Brief. Only the lines below between the ones containing "run_op op (p, 0) h = (o, h1)" and "(∀ e blob, event_at h p e blob → event_at", inclusive, are to be reproduced, each exactly as it stands.

(Collected data)
───
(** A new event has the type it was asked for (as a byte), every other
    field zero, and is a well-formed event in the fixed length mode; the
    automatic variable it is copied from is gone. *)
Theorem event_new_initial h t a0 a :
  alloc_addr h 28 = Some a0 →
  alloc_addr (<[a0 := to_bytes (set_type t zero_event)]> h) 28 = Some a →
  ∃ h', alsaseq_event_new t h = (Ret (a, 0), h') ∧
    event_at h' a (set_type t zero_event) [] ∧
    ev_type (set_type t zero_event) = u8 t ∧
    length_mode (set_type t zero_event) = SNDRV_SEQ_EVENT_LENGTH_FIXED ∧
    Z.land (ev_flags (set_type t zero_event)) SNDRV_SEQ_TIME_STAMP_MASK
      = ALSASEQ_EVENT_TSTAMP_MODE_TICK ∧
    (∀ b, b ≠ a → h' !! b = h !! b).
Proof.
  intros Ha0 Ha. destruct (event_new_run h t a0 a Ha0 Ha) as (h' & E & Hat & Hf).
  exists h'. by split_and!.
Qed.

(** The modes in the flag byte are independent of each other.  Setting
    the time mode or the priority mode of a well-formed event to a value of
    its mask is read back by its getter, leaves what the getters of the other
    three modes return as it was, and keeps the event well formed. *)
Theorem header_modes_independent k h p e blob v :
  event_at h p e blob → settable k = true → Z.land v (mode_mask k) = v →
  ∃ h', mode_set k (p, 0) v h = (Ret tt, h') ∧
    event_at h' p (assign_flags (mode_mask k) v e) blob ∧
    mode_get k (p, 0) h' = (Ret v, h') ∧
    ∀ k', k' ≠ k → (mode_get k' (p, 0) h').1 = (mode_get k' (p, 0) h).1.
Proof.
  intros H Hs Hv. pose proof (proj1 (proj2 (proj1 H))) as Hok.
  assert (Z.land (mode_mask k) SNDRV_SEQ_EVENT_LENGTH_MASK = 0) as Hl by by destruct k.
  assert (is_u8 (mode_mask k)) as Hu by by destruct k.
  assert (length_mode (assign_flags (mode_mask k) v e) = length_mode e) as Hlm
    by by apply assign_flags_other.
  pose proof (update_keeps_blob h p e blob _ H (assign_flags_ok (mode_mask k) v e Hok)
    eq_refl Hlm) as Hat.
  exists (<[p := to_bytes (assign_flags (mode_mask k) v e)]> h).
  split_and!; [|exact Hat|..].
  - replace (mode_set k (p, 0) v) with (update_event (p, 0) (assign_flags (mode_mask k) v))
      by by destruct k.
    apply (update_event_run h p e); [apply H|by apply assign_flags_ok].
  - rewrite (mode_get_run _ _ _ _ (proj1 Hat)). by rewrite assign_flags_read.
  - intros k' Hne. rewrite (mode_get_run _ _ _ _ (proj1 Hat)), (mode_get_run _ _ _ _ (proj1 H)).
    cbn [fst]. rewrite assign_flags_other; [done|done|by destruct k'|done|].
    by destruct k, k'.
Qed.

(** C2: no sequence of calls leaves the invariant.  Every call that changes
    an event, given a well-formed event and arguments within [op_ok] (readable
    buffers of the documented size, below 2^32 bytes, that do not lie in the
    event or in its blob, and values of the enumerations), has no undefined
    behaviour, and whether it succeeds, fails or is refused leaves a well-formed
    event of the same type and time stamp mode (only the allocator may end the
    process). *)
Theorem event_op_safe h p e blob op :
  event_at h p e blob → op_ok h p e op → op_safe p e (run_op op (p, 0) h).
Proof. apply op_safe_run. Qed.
───
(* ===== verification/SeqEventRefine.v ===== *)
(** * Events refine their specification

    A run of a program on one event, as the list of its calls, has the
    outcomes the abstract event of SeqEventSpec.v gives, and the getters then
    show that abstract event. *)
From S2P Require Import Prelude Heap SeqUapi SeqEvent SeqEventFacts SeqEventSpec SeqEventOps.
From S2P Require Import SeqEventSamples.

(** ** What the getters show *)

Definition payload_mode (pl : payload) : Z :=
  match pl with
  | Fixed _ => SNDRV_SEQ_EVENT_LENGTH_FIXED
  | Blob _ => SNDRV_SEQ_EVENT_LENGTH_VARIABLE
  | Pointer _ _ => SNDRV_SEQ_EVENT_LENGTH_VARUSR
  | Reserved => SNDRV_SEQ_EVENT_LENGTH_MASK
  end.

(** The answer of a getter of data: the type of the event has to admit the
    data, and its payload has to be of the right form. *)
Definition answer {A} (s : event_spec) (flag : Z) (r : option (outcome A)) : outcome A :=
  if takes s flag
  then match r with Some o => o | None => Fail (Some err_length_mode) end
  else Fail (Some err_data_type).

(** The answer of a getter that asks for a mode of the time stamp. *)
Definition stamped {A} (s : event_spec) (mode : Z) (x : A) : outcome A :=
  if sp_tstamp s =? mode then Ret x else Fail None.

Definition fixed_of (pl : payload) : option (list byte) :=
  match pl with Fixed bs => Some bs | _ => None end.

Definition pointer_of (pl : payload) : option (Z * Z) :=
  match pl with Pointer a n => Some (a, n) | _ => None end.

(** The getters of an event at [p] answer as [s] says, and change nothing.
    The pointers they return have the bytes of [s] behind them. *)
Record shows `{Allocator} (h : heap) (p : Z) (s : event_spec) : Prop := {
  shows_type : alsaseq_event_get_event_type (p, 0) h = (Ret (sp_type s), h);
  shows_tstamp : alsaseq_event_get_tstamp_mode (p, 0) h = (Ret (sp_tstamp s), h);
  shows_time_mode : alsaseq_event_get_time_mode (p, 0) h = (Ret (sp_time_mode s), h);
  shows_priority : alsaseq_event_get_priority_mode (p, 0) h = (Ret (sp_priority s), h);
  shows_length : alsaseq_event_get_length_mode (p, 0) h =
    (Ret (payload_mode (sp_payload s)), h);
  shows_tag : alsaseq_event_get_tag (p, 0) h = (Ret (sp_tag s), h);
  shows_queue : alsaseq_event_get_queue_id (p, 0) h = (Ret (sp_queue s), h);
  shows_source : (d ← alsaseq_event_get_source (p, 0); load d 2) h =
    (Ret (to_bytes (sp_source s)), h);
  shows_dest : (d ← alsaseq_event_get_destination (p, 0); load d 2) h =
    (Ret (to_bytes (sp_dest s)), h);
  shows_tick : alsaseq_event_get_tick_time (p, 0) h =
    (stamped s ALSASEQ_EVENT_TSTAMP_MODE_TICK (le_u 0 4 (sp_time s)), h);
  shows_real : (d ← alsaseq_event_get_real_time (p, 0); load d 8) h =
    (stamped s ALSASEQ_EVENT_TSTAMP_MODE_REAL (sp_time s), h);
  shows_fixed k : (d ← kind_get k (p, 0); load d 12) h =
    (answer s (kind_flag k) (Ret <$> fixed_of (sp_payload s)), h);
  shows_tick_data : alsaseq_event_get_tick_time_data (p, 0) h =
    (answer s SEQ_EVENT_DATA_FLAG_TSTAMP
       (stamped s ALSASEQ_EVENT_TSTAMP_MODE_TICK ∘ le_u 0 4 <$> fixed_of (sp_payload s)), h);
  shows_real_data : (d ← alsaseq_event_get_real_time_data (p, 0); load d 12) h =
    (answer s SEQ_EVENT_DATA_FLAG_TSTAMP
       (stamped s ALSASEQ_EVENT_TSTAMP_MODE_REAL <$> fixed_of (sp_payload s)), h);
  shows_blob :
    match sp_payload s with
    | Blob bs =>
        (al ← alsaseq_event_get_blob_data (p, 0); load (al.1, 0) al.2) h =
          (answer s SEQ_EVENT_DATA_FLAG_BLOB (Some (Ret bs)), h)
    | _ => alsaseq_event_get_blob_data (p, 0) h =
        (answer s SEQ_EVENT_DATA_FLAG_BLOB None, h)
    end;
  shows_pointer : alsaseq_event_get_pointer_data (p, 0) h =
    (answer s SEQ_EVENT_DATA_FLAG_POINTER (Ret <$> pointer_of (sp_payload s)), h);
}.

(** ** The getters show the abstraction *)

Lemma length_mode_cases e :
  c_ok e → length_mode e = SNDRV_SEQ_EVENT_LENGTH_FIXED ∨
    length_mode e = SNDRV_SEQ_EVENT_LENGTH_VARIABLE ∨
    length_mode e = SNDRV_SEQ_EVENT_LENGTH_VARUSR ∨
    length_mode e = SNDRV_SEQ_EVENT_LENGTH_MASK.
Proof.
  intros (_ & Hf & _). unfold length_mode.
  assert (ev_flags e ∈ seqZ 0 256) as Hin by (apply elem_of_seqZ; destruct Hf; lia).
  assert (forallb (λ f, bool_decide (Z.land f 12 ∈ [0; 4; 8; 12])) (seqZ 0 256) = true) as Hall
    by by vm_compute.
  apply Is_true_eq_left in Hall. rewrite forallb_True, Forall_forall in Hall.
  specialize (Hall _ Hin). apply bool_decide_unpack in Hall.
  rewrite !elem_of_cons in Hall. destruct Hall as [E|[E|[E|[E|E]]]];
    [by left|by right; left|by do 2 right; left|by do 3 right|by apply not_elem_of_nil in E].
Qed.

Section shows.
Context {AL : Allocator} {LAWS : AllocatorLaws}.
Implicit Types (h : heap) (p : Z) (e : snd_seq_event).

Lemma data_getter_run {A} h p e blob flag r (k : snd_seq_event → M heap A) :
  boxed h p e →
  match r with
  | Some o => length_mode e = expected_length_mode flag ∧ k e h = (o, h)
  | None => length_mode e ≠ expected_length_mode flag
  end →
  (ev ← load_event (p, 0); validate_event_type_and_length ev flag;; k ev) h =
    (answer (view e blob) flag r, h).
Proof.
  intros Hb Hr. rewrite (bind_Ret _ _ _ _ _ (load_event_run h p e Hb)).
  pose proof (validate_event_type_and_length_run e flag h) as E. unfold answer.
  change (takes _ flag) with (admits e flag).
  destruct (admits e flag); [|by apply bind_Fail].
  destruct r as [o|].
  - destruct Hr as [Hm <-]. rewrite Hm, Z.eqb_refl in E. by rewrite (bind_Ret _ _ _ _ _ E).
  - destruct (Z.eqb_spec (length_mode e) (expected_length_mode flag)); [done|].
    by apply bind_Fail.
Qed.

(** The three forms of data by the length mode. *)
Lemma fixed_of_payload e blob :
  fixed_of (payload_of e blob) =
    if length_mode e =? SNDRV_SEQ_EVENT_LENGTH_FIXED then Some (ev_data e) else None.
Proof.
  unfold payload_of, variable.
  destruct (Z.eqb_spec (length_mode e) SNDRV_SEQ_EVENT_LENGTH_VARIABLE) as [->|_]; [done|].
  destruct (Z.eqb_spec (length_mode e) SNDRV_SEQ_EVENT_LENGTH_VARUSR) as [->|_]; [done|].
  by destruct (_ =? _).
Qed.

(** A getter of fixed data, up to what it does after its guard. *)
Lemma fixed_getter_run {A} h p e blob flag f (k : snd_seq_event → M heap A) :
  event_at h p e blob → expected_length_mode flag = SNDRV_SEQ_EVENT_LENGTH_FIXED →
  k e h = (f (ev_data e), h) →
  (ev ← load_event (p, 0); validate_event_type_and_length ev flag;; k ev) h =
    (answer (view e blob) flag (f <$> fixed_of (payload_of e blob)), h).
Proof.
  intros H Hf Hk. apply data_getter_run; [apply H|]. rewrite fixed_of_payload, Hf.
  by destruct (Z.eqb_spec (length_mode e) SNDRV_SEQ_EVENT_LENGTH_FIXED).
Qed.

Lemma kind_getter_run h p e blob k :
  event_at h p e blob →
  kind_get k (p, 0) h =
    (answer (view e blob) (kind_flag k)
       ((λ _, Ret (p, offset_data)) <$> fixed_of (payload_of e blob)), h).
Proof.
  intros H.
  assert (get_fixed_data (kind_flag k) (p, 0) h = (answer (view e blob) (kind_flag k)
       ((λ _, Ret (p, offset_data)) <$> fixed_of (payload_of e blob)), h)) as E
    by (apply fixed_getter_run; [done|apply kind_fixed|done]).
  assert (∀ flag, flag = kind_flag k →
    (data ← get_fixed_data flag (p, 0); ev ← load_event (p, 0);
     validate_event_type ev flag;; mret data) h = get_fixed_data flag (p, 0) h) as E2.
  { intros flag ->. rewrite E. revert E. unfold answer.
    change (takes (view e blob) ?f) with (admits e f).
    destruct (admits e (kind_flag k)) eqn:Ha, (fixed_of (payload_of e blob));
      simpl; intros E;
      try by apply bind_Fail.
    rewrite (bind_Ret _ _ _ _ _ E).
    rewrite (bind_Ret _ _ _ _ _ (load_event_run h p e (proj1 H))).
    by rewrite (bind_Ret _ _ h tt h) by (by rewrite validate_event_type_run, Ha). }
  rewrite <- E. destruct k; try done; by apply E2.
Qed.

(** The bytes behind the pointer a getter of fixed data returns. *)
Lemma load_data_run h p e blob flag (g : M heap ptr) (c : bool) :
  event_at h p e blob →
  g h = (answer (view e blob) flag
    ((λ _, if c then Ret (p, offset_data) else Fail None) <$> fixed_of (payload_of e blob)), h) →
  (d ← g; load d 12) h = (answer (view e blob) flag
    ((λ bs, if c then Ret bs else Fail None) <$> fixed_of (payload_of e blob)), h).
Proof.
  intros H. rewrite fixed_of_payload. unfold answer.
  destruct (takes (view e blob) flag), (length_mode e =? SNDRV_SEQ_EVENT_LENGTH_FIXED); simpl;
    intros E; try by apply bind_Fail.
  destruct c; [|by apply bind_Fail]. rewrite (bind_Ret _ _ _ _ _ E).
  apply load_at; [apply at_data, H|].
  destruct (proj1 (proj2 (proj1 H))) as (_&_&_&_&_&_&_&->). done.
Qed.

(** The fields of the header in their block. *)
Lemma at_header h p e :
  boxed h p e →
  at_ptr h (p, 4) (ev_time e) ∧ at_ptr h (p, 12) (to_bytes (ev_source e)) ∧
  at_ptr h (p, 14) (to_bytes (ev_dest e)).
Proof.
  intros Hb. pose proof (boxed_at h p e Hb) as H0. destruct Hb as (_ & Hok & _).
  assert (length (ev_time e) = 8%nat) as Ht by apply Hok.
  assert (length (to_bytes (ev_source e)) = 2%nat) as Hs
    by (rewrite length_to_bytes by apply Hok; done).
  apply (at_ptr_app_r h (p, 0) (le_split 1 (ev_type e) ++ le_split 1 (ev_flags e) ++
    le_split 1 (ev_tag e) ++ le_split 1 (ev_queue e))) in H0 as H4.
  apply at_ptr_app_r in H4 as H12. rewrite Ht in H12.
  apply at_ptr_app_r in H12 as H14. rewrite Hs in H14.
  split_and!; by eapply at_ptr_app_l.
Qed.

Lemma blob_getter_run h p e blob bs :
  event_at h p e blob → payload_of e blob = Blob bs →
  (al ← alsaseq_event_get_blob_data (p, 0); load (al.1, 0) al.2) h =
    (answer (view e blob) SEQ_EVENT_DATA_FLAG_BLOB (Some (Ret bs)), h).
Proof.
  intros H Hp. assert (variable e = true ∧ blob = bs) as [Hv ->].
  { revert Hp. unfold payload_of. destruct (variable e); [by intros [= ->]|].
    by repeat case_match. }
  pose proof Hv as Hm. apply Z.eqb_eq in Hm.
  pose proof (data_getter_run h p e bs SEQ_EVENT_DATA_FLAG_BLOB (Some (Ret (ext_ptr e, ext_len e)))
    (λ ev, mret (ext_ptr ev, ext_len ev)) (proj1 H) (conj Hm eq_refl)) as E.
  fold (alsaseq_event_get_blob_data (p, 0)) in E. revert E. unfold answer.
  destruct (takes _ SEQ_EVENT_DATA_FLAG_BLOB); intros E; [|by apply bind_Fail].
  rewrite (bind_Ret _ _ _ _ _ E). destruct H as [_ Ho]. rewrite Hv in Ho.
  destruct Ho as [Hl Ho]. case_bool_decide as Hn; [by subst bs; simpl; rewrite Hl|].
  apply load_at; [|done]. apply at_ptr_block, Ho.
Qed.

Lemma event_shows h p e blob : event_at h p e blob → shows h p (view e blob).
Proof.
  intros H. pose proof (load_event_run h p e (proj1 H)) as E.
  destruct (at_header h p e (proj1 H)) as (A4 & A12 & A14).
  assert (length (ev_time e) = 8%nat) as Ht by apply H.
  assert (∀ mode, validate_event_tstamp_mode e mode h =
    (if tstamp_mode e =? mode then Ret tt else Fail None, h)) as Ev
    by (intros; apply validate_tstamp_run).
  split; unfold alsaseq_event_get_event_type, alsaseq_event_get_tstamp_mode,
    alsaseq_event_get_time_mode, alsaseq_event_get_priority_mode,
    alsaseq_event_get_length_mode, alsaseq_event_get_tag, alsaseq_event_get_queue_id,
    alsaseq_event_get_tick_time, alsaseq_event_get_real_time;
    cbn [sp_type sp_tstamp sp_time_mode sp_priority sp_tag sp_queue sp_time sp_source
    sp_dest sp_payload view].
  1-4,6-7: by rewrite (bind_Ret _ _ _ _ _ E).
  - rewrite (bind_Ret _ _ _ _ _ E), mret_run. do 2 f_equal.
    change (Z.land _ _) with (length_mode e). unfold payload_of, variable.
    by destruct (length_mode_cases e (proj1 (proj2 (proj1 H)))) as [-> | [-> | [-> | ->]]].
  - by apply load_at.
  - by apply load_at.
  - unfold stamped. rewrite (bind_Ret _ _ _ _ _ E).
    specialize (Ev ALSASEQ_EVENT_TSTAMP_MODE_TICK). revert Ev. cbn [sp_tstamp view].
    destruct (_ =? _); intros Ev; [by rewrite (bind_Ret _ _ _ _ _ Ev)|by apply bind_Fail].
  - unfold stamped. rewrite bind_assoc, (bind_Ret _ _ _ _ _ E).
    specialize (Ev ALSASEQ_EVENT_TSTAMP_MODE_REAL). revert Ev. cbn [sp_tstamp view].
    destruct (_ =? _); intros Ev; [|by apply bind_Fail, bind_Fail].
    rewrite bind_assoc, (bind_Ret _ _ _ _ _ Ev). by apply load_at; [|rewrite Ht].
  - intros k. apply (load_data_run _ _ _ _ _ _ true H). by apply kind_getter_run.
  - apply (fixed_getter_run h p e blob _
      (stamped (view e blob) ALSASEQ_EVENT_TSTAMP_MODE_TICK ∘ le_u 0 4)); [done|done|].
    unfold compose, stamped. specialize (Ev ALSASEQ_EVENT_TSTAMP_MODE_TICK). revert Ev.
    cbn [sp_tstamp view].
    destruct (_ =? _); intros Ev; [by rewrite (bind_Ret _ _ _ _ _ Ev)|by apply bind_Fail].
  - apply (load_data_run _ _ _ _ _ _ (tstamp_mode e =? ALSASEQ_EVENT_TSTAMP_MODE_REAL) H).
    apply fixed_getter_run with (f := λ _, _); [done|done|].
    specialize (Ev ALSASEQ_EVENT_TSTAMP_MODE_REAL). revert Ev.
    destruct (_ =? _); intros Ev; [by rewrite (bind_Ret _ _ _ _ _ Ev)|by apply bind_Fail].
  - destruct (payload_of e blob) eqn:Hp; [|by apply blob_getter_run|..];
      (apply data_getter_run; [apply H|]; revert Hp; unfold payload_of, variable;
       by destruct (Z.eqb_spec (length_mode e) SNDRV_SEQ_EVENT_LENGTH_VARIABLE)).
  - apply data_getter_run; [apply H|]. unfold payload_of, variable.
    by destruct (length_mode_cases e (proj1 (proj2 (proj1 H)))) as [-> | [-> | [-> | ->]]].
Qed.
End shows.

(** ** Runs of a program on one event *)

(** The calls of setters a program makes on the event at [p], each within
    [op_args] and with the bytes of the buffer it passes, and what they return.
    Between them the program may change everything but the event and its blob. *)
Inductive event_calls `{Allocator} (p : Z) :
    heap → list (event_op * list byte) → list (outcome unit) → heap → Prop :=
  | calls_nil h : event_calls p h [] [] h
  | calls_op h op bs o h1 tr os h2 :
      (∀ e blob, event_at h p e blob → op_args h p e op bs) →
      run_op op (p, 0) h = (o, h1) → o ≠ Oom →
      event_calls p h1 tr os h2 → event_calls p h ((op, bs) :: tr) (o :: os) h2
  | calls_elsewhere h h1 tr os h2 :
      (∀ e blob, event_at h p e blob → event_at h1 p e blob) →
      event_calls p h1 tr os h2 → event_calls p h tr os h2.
───
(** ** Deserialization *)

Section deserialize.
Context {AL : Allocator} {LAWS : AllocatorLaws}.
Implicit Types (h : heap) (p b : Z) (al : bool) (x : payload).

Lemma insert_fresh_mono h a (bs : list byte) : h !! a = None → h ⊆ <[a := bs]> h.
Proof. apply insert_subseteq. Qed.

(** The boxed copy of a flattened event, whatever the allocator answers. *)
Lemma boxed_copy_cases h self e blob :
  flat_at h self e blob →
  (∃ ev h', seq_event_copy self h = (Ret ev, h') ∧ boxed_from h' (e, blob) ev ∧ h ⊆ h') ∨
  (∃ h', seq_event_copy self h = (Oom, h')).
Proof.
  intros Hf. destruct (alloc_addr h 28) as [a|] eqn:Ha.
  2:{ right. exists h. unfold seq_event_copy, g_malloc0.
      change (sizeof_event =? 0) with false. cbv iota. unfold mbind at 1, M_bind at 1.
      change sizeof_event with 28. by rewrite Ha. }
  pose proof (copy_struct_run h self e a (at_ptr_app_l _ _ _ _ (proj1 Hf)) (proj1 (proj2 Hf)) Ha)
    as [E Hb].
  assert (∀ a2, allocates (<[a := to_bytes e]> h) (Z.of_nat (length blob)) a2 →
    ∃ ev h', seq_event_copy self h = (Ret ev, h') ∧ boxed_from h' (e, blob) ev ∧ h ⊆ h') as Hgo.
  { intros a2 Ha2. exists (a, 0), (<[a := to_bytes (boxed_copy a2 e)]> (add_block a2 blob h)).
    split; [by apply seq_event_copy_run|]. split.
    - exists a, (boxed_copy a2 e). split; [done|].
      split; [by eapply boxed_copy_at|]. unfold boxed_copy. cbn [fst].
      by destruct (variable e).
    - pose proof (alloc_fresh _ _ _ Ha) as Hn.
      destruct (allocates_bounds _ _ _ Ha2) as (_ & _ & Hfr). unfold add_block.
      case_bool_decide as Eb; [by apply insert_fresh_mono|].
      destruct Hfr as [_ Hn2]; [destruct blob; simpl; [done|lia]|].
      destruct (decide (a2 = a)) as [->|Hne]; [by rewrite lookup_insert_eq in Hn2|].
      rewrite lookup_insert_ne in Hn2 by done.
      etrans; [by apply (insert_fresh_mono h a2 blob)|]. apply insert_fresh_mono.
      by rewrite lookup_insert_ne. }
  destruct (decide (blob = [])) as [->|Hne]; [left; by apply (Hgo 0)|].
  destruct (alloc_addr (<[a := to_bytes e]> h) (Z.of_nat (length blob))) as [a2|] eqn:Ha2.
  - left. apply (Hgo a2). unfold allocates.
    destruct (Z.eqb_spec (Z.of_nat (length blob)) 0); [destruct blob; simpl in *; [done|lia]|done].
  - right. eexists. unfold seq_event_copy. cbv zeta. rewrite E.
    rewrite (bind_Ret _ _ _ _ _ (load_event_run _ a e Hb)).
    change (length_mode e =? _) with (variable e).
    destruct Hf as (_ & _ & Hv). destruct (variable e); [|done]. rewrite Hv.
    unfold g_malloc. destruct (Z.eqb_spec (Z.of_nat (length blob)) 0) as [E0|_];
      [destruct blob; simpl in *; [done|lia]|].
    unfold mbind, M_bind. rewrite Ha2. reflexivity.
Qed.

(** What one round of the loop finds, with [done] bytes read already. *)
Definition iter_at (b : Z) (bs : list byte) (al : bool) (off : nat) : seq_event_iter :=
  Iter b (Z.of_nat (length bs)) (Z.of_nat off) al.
───
Task result.
      run_op op (p, 0) h = (o, h1) → o ≠ Oom →
      event_calls p h1 tr os h2 → event_calls p h ((op, bs) :: tr) (o :: os) h2
  | calls_elsewhere h h1 tr os h2 :
      (∀ e blob, event_at h p e blob → event_at h1 p e blob) →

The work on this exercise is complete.